In the treatment of septic shock, antibiotic use should follow principles including early and adequate administration, targeted drug selection, combination therapy when necessary, appropriate duration of treatment, and dynamic evaluation and adjustment, in order to effectively control infection and improve prognosis. A detailed analysis is as follows:

1. Early and adequate administration: Antibiotic therapy should be initiated within one hour after diagnosis of septic shock to prevent disease deterioration due to spreading infection. The dosage must be sufficient—consideration should be given both to drug concentration at the site of infection and to the patient's liver and kidney function, ensuring that effective bactericidal concentrations are rapidly achieved to promptly suppress pathogen replication.
2. Targeted drug selection: Before obtaining results of microbiological testing and antimicrobial susceptibility, empirical antibiotic selection can be based on the source of infection and common types of pathogens. Once the causative organism is identified, antibiotics should be promptly switched to those to which the pathogen is susceptible, reducing the development of resistance and improving treatment precision.
3. Combination therapy when necessary: For infections caused by multidrug-resistant organisms, mixed infections, or severe infections not easily controlled by a single antibiotic, two or more antibiotics with different mechanisms of action may be used in combination. When combining drugs, potential interactions must be carefully considered to avoid antagonism or increased toxicity and adverse effects.

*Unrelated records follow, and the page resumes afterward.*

(* ===== verification/EngineInvariant.v ===== *)
(** * The invariant of the engine

    [engine_inv] ties every active entry to its request and to what its
    consumer has received: the events delivered so far followed by those still
    buffered are, one for one, the first [last_seen_tokens] tokens of the
    request with their finish reasons.  Each move of the engine thread and of
    the network threads has one lemma here. *)

From S2P Require Import Prelude Clock RequestState RequestLifecycle Request Backend FifoScheduler SchedulerInvariant SchedulerCorrect SchedulerSpec TokenChannel Engine.

(** ** One entry: the loop of [push_tokens] *)

(** The event of token [j]. *)
Definition event_at (r : Request) (j : nat) : option TokenEvent :=
  (fun t => mkTokenEvent t (token_reason r (Z.of_nat j))) <$> output_token_ids_ r !! j.

Definition events (r : Request) (i k : nat) : list TokenEvent := omap (event_at r) (seq i k).

Lemma events_S r i k t :
  output_token_ids_ r !! i = Some t ->
  events r i (S k) = mkTokenEvent t (token_reason r (Z.of_nat i)) :: events r (S i) k.
Proof. intros Ht. unfold events. simpl. unfold event_at at 1. by rewrite Ht. Qed.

4. Appropriate duration of treatment: Treatment duration should be determined based on infection control status, type of pathogen, and the patient’s recovery progress, typically lasting 7 to 10 days. Premature discontinuation should be avoided to prevent recurrence, while excessively prolonged use should also be avoided to reduce risks of secondary infections or emergence of resistance.
5. Dynamic evaluation and adjustment: During treatment, close monitoring of body temperature, complete blood count, procalcitonin, and other indicators is required, along with assessment of clinical symptoms to evaluate therapeutic response. If no improvement is observed within 48 to 72 hours, the site of infection and possible pathogens should be re-evaluated, and antibiotic choice or dosage adjusted promptly.
In clinical practice, these principles should be flexibly applied according to individual patient conditions, while enhanced infection prevention and control measures are implemented to reduce the risk of complications.